### What to do
Look through the lines below; wherever the word "unlink" appears, copy that line.

Records for this task section start

(* ===== verification/LruCache.v ===== *)
(** * The LRU cache ([include/lrucache.hpp])

    [LRUCache<T, N>] with its pointers: the list nodes live in a store indexed
    by address, the queue is the circular doubly linked list through [prev] and
    [next], and [table_] is the open-addressing hash table of node addresses.
    A pointer to a node's [value] is the address of the node.  The theorems are in
    [LruCorrect.v]. *)

From stdpp Require Import prelude gmap strings.
From Stdlib Require Import ZArith Lia.
From S2P Require Import Prelude.

(** ** The data *)

(** [struct ListNode]. *)
Record ListNode (T : Type) := mkNode {
  key : Z;
  prev : Z;
  next : Z;
  value : T
}.
Arguments mkNode {T} _ _ _ _.
Arguments key {T} _.
Arguments prev {T} _.
Arguments next {T} _.
Arguments value {T} _.

(** [operator new] for a node, as the cache uses it: an address that is not
    null and holds no live node, with whatever the memory contains. *)
Class NodeAlloc (T : Type) := {
  new_node : gmap Z (ListNode T) -> Z;
  raw_node : Z -> ListNode T;
  new_node_fresh : forall h, h !! new_node h = None;
  new_node_nonnull : forall h, new_node h <> 0
}.

Module LRUCache.
Section LRUCache.
Context {T W : Type} `{NodeAlloc T} (N : Z).

Abbreviation heap_t := (gmap Z (ListNode T)).

(** The data members of the class; [0] is the null pointer.  [cb_] is the
    callback's function pointer. *)
Record t := mk {
  heap : heap_t;
  queue_ : Z;
  free_ : Z;
  table_ : list Z;
  count_ : Z;
  cb_ : Z
}.

(** What the function at an address does when called with a key and a pointer to
    a value: it may use the cache again, and some state [W] of its own. *)
Context (invoke : Z -> Z -> Z -> t -> W -> outcome (t * W)).

(** The default member initialisers, in zero-initialised storage. *)
Definition make : t := mk ∅ 0 0 (replicate (Z.to_nat N) 0) 0 0.

Definition SetUncacheCallback (cb : Z) (s : t) : t :=
  mk (heap s) (queue_ s) (free_ s) (table_ s) (count_ s) cb.

Definition size : Z := N.

Definition count (s : t) : Z := count_ s.

(** ** Loads and stores *)

Definition load (h : heap_t) (p : Z) : outcome (ListNode T) := or_fault (h !! p).

Definition setn (p v : Z) (h : heap_t) : heap_t :=
  alter (fun nd => mkNode (key nd) (prev nd) v (value nd)) p h.

Definition setp (p v : Z) (h : heap_t) : heap_t :=
  alter (fun nd => mkNode (key nd) v (next nd) (value nd)) p h.

Definition setk (p k : Z) (h : heap_t) : heap_t :=
  alter (fun nd => mkNode k (prev nd) (next nd) (value nd)) p h.

Definition setv (p : Z) (v : T) (h : heap_t) : heap_t :=
  alter (fun nd => mkNode (key nd) (prev nd) (next nd) v) p h.

(** [p->next = v] and its like: the store faults on a bad pointer. *)
Definition checked (f : heap_t -> heap_t) (p : Z) (h : heap_t) : outcome heap_t :=
  let! _ := load h p in Ok (f h).

Definition store_next (p v : Z) (h : heap_t) : outcome heap_t := checked (setn p v) p h.
Definition store_prev (p v : Z) (h : heap_t) : outcome heap_t := checked (setp p v) p h.
Definition store_key (p k : Z) (h : heap_t) : outcome heap_t := checked (setk p k) p h.
Definition store_value (p : Z) (v : T) (h : heap_t) : outcome heap_t := checked (setv p v) p h.

(** ** Queue operations *)

(** The two stores of [detach]. *)
Definition unlink (x : Z) (h : heap_t) : outcome heap_t :=
  let! nd := load h x in
  let! h := store_next (prev nd) (next nd) h in
  let! nd := load h x in
  store_prev (next nd) (prev nd) h.

Definition detach (x : Z) (s : t) : outcome t :=
  let c := u32 (count_ s - 1) in
  let! h := unlink x (heap s) in
  Ok (mk h (queue_ s) (free_ s) (table_ s) c (cb_ s)).

(** The four stores of [push_back] on a queue that is not empty. *)
Definition link_last (x q : Z) (h : heap_t) : outcome heap_t :=
  let! nd := load h q in
  let last := prev nd in
  let! h := store_next last x h in
  let! h := store_prev x last h in
  let! h := store_next x q h in
  store_prev q x h.

Definition push_back (x : Z) (s : t) : outcome t :=
  kassert (count_ s <? size) "full list" (
    let c := u32 (count_ s + 1) in
    if queue_ s =? 0 then
      let! h := store_next x x (heap s) in
      let! h := store_prev x x h in
      Ok (mk h x (free_ s) (table_ s) c (cb_ s))
    else
      let! h := link_last x (queue_ s) (heap s) in
      Ok (mk h (queue_ s) (free_ s) (table_ s) c (cb_ s))).

Definition pop_front (s : t) : outcome t :=
  let c := u32 (count_ s - 1) in
  kassert (negb (queue_ s =? 0)) "empty list" (
    let! nd := load (heap s) (queue_ s) in
    let last := prev nd in
    let successor := next nd in
    let! h := store_prev successor last (heap s) in
    let! h := store_next last successor h in
    Ok (mk h successor (free_ s) (table_ s) c (cb_ s))).

Definition front (s : t) : outcome Z :=
  kassert (negb (queue_ s =? 0)) "empty list" (Ok (queue_ s)).

(** ** The pool of nodes *)

Definition alloc (s : t) : outcome (Z * t) :=
  if free_ s =? 0 then
    let p := new_node (heap s) in
    let nd := mkNode (key (raw_node p)) 0 0 (value (raw_node p)) in
    Ok (p, mk (<[p := nd]> (heap s)) (queue_ s) (free_ s) (table_ s) (count_ s) (cb_ s))
  else
    let tmp := free_ s in
    let! nd := load (heap s) tmp in
    Ok (tmp, mk (heap s) (queue_ s) (next nd) (table_ s) (count_ s) (cb_ s)).

Definition free (node : Z) (s : t) (w : W) : outcome (t * W) :=
  let! '(s, w) :=
    (if cb_ s =? 0 then Ok (s, w)
     else let! nd := load (heap s) node in invoke (cb_ s) (key nd) node s w) in
  let! h := store_next node (free_ s) (heap s) in
  Ok (mk h (queue_ s) node (table_ s) (count_ s) (cb_ s), w).

(** ** Hash table operations *)

Definition hash (v : Z) : Z := v mod size.

Definition rehash (v : Z) : Z := hash (u32 (v + 1)).

(** [while (table_[hash_value]->key != k) hash_value = rehash(hash_value);] *)
Fixpoint erase_loop (fuel : nat) (s : t) (k h : Z) : outcome Z :=
  match fuel with
  | O => NoFuel
  | S f =>
      let! p := or_fault (lget (table_ s) h) in
      let! nd := load (heap s) p in
      if key nd =? k then Ok h else erase_loop f s k (rehash h)
  end.

Definition erase (k : Z) (s : t) (w : W) : outcome (t * W) :=
  let! h := erase_loop (Z.to_nat size) s k (hash k) in
  let! p := or_fault (lget (table_ s) h) in
  let! '(s, w) := free p s w in
  let! tb := or_fault (lset (table_ s) h 0) in
  Ok (mk (heap s) (queue_ s) (free_ s) tb (count_ s) (cb_ s), w).

(** Move a node to the back of the queue. *)
Definition Promote (k : Z) (s : t) : outcome t :=
  let! node := or_fault (lget (table_ s) k) in
  let! s := detach node s in
  let! s :=
    (if node =? queue_ s then
       let! nd := load (heap s) (queue_ s) in
       Ok (mk (heap s) (next nd) (free_ s) (table_ s) (count_ s) (cb_ s))
     else Ok s) in
  push_back node s.

(** The probing loop of [Get], from [hash_value = h] with [cnt] turns done; it
    gives [hash_value] and [cnt] when the loop stops. *)
Fixpoint Get_loop (fuel : nat) (s : t) (k h cnt : Z) : outcome (Z * Z) :=
  match fuel with
  | O => NoFuel
  | S f =>
      let cnt := cnt + 1 in
      if cnt <=? size then
        let! p := or_fault (lget (table_ s) h) in
        if p =? 0 then Ok (h, cnt)
        else
          let! nd := load (heap s) p in
          if key nd =? k then Ok (h, cnt) else Get_loop f s k (rehash h) cnt
      else Ok (h, cnt)
  end.

(** The pointer [Get] returns, and the cache. *)
Definition Get (k : Z) (s : t) : outcome (Z * t) :=
  let! '(h, cnt) := Get_loop (S (Z.to_nat size)) s k (hash k) 0 in
  let! p := or_fault (lget (table_ s) h) in
  if (p =? 0) || (size <? cnt) then Ok (0, s)
  else
    let! s := Promote h s in
    let! p := or_fault (lget (table_ s) h) in
    Ok (p, s).

(** [while (table_[hash_value]) hash_value = rehash(hash_value);] *)
Fixpoint Set_loop (fuel : nat) (s : t) (h : Z) : outcome Z :=
  match fuel with
  | O => NoFuel
  | S f =>
      let! p := or_fault (lget (table_ s) h) in
      if p =? 0 then Ok h else Set_loop f s (rehash h)
  end.

(** The eviction at the start of [Set]. *)
Definition evict (s : t) (w : W) : outcome (t * W) :=
  let! tmp := front s in
  let! s := pop_front s in
  let! nd := load (heap s) tmp in
  erase (key nd) s w.

(** The rest of [Set]: a node for [k] in the first empty slot of its probing. *)
Definition insert_new (k : Z) (v : option T) (s : t) : outcome (Z * t) :=
  let! h := Set_loop (Z.to_nat size) s (hash k) in
  let! '(entry, s) := alloc s in
  let! tb := or_fault (lset (table_ s) h entry) in
  let s := mk (heap s) (queue_ s) (free_ s) tb (count_ s) (cb_ s) in
  let! s := push_back entry s in
  let! hp := store_key entry k (heap s) in
  let! hp := (match v with None => Ok hp | Some x => store_value entry x hp end) in
  let s := mk hp (queue_ s) (free_ s) (table_ s) (count_ s) (cb_ s) in
  let! s := Promote h s in
  let! p := or_fault (lget (table_ s) h) in
  Ok (p, s).

(** [Set(k, v)], with [None] for a null [v]. *)
Definition Set_ (k : Z) (v : option T) (s : t) (w : W) : outcome (Z * t * W) :=
  let! '(s, w) := (if size <=? count s then evict s w else Ok (s, w)) in
  let! '(p, s) := insert_new k v s in
  Ok (p, s, w).

Definition Alloc (k : Z) (s : t) (w : W) : outcome (Z * t * W) := Set_ k None s w.

(** The two loops of [clear]: [delete] takes the node out of the store. *)
Fixpoint clear_queue (fuel : nat) (h : heap_t) (q iter : Z) : outcome heap_t :=
  match fuel with
  | O => NoFuel
  | S f =>
      let! nd := load h iter in
      let h := delete iter h in
      if next nd =? q then Ok h else clear_queue f h q (next nd)
  end.

Fixpoint clear_free (fuel : nat) (h : heap_t) (fr : Z) : outcome heap_t :=
  match fuel with
  | O => NoFuel
  | S f =>
      if fr =? 0 then Ok h
      else
        let! nd := load h fr in
        clear_free f (delete fr h) (next nd)
  end.

Definition clear (fuel : nat) (s : t) : outcome t :=
  let tb := map (fun _ => 0) (table_ s) in
  let! h := (if queue_ s =? 0 then Ok (heap s)
             else clear_queue fuel (heap s) (queue_ s) (queue_ s)) in
  let! h := clear_free fuel h (free_ s) in
  Ok (mk h 0 0 tb (count_ s) (cb_ s)).

End LRUCache.
End LRUCache.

Records for this task section end

### Reply
Definition unlink (x : Z) (h : heap_t) : outcome heap_t :=
  let! h := unlink x (heap s) in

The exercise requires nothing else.